(** A backend whose state is the answer it gives to the query on its
    options, and whose pictures depend on the prompt: an error status for
    ["busy"], a page that is not JSON for ["html"], an object without
    pictures for ["nokey"], an empty list for ["none"], and otherwise two
    pictures, the first of which is the prompt itself. *)
Definition studio_serve (options : option json) (r : request) : reply * option json :=
  match r with
  | Get _ => (Reply 200 options, options)
  | Post _ (OptionsBody m) =>
      (Reply 200 (Some JNull), Some (JObj [("sd_model_checkpoint", JStr m)]))
  | Post _ (Txt2imgBody p) =>
      (if String.eqb (req_prompt p) "busy" then
         Reply 503 (Some (JObj [("images", JArr [JStr "x"])]))
       else if String.eqb (req_prompt p) "html" then Reply 200 None
       else if String.eqb (req_prompt p) "nokey" then
         Reply 200 (Some (JObj [("detail", JStr "Not Found")]))
       else if String.eqb (req_prompt p) "none" then
         Reply 200 (Some (JObj [("images", JArr [])]))
       else Reply 200 (Some (JObj [("images", JArr [JStr (req_prompt p); JStr "second"])])),
       options)
  end.

(** A machine with [rembg]: a picture with no bytes cannot be opened, and
    removing the background turns the bytes around; its decoder refuses a
    string that is not ASCII. *)
Definition studio : environment := {|
  backend_state := option json;
  serve := studio_serve;
  project_root := "/hex_buzz";
  joinpath := fun dir name => dir +:+ "/" +:+ name;
  writable := fun _ => true;
  b64decode := fun s =>
    if forallb (fun b => (Byte.to_N b <? 128)%N) (String.list_byte_of_string s)
    then Ok (String.list_byte_of_string s)
    else Raise ValueError;
  REMBG_AVAILABLE := true;
  image := bytes;
  Image_open := fun data => match data with [] => None | _ => Some data end;
  remove_background := fun input => Some (rev input);
  Image_save_png := fun output => output
|}.

(** A backend that answers the guard with error statuses, 500 to its
    query and 503 to its switch, each with a JSON body that tells the
    error, and that draws every prompt. *)
Definition rejecting_serve (state : unit) (r : request) : reply * unit :=
  match r with
  | Get _ => (Reply 500 (Some (JObj [("detail", JStr "Internal Server Error")])), state)
  | Post _ (OptionsBody _) =>
      (Reply 503 (Some (JObj [("detail", JStr "Service Unavailable")])), state)
  | Post _ (Txt2imgBody p) =>
      (Reply 200 (Some (JObj [("images", JArr [JStr (req_prompt p)])])), state)
  end.

Definition rejecting : environment := {|
  backend_state := unit;
  serve := rejecting_serve;
  project_root := "/hex_buzz";
  joinpath := fun dir name => dir +:+ "/" +:+ name;
  writable := fun _ => true;
  b64decode := fun s => Ok (String.list_byte_of_string s);
  REMBG_AVAILABLE := false;
  image := bytes;
  Image_open := Some;
  remove_background := Some;
  Image_save_png := fun i => i
|}.

(** A machine on which nothing can be written. *)
Definition readonly : environment := {|
  backend_state := string;
  serve := demo_serve;
  project_root := "/hex_buzz";
  joinpath := fun dir name => dir +:+ "/" +:+ name;
  writable := fun _ => false;
  b64decode := fun s => Ok (String.list_byte_of_string s);
  REMBG_AVAILABLE := false;
  image := bytes;
  Image_open := Some;
  remove_background := Some;
  Image_save_png := fun i => i
|}.

Definition prompted (p : string) (flagged : option bool) : config :=
  {| prompt := Some p; negative := None; width := None; height := None;
     remove_bg := flagged |}.

Definition loaded : string := "dreamshaperXL_lightningDPMSDE.safetensors [fdbe56354b]".

(** Entries to run: one that is drawn, one for which the connection drops
    and that asks for background removal, an icon, one with a width and no
    height, and one with an empty prompt. *)
Definition asset_x : config :=
  {| prompt := Some "x"; negative := None; width := None; height := None; remove_bg := None |}.

Definition asset_y : config :=
  {| prompt := Some "y"; negative := None; width := None; height := None;
     remove_bg := Some true |}.

Definition icon : config :=
  {| prompt := Some "x"; negative := Some ""; width := None; height := None;
     remove_bg := Some true |}.

Definition wide : config :=
  {| prompt := Some "x"; negative := None; width := Some 1024; height := None;
     remove_bg := None |}.

Definition blank : config :=
  {| prompt := Some ""; negative := None; width := None; height := None; remove_bg := None |}.

Definition unnamed : config :=
  {| prompt := None; negative := None; width := None; height := None; remove_bg := None |}.

(** A world of [demo] that holds the picture of an asset from an earlier
    run. *)
Definition revisited : world demo :=
  Build_world demo loaded {["/hex_buzz/assets/images/old.png" := [Byte.x00]]} ∅ [] [].

(** The world of [demo] once the directory is made and the guard is through. *)
Definition guarded : world demo :=
  snd (bind (mkdir (OUTPUT_DIR demo)) (fun _ => ensure_model demo) (start demo loaded)).

(** ** Reading a run back from what it left behind *)

(** The file name a line announces, if it is the ["[i/total] Generating"]
    line that opens an asset's turn. *)
Definition announces (l : line) : option string :=
  match l with
  | Generating _ _ filename => Some filename
  | _ => None
  end.

(** The assets attempted, in the order of their opening lines. *)
Definition attempted (ls : list line) : list string := omap announces ls.

(** The failures reported: every ["ERROR: e"] line with the file name of the
    opening line it follows. *)
Fixpoint failures_from (current : string) (ls : list line) : list (string * exn) :=
  match ls with
  | [] => []
  | Generating _ _ filename :: ls' => failures_from filename ls'
  | Error e :: ls' => (current, e) :: failures_from current ls'
  | _ :: ls' => failures_from current ls'
  end.
Lemma extract_datetime_agent_raise_inv (now : datetime) (email : Email)
    (e : exn) :
  valid_datetime now ->
  extract_datetime_agent now email = Raise e ->
  last_day now /\
  (occurs "tomorrow" (Str.lower (body email)) \/
   (~ occurs "today" (Str.lower (body email)) /\
    (occurs "4 pm" (Str.lower (body email)) \/
     occurs "4pm" (Str.lower (body email))))).
Proof.
  intros Hvalid. unfold extract_datetime_agent.
  destruct (plus_one_day_cases now Hvalid)
    as [(next & -> & _) | (-> & Hl)]; cbn [bind].
  - destruct (Str.contains "tomorrow" _); [discriminate |].
    destruct (Str.contains "today" _); [discriminate |].
    destruct (_ || _); discriminate.
  - destruct (Str.contains "tomorrow" _) eqn:E1.
    { intros _. split; [exact Hl |]. left. now apply contains_occurs. }
    destruct (Str.contains "today" _) eqn:E2; [discriminate |].
    destruct (_ || _) eqn:E3; [| discriminate].
    intros _. split; [exact Hl |]. right. split.
    + intros O. apply contains_occurs in O. congruence.
    + apply orb_true_iff in E3 as [E | E]; [left | right];
        now apply contains_occurs.
Qed.

Lemma sent_and_reply (a : gmap string value) (r : string) :
  (<[ "sent" := VBool true ]> (<[ "reply" := VStr r ]> a)) !! "sent"
  = Some (VBool true) /\
  (<[ "sent" := VBool true ]> (<[ "reply" := VStr r ]> a)) !! "reply"
  = Some (VStr r).
Proof.
  split; [apply lookup_insert_eq |].
  rewrite lookup_insert_ne by discriminate. apply lookup_insert_eq.
Qed.

(** C8. The orchestrator completes, with a reply and [sent] true, on
    every message and every valid reference date but in one case: a
    meeting request whose body asks for the next day ("tomorrow", or
    "4 pm" or "4pm" without "today"), read on 9999-12-31, raises
    [OverflowError].  No call returns without [sent] being true. *)
Theorem process_completes (clk : clock) (n : nat) (email : Email) :
  let text := Str.lower (body email) in
  let next_day_cue :=
    occurs "tomorrow" text \/
    (~ occurs "today" text /\ (occurs "4 pm" text \/ occurs "4pm" text)) in
  let overflows :=
    intent_agent email = "meeting_request" /\ last_day (wall clk n) /\
    next_day_cue in
  (valid_datetime (wall clk n) -> ~ overflows ->
   exists st reply,
     snd (process clk n email) = Return st /\
     st_actions st !! "sent" = Some (VBool true) /\
     st_actions st !! "reply" = Some (VStr reply)) /\
  (overflows -> snd (process clk n email) = Raise OverflowError) /\
  (forall st,
     snd (process clk n email) = Return st ->
     st_actions st !! "sent" = Some (VBool true) /\
     exists reply, st_actions st !! "reply" = Some (VStr reply)).
Proof.
  intros text next_day_cue overflows. unfold process. cbn [snd].
  split; [| split].
  - intros Hvalid Hnot.
    destruct (string_dec (intent_agent email) "meeting_request") as [Hi|Hi].
    + destruct (extract_datetime_agent (wall clk n) email) as [dt|e] eqn:Hx.
      * destruct (extract_datetime_agent_shape _ _ _ Hx) as (v & -> & Hty).
        rewrite (planner_agent_meeting _ Hi).
        destruct (action_executor_returns clk n
                    {| intent := "meeting_request"; steps := meeting_steps |}
                    email ∅ _ (exec_steps_meeting _ _ _ _ Hx)
                    (singleton_slot_typed v Hty)) as (r & _ & ->).
        eexists. exists (qa_agent r). split; [reflexivity |].
        apply sent_and_reply.
      * exfalso. apply Hnot.
        destruct (extract_datetime_agent_raise_inv _ _ _ Hvalid Hx) as [Hl Hc].
        exact (conj Hi (conj Hl Hc)).
    + destruct (reply_generator_agent email (planner_agent email) ∅)
        as [r|e] eqn:Hr.
      2:{ rewrite (reply_generator_agent_shape _ _ _ empty_slot_typed) in Hr.
          discriminate Hr. }
      rewrite (action_executor_other clk n email r Hi Hr).
      eexists. exists (qa_agent r). split; [reflexivity |].
      apply sent_and_reply.
  - intros (Hi & Hl & Hc).
    rewrite (planner_agent_meeting _ Hi). unfold action_executor.
    cbn [steps]. unfold meeting_steps. cbn [exec_steps].
    rewrite exec_step_extract_datetime. cbn [st_tick].
    now rewrite (extract_datetime_agent_last _ _ Hl Hc).
  - intros st H.
    destruct (action_executor_inv _ _ _ _ _ _ H) as (st0 & r & _ & _ & ->).
    cbn [st_actions]. split; [apply sent_and_reply |].
    exists (qa_agent r). apply sent_and_reply.
Qed.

-- AIM OF THE EXERCISE --
Only the number is wanted here. How many lines in the entries contain "Hnot"?

-- OUTPUT FOR THIS EXERCISE --
2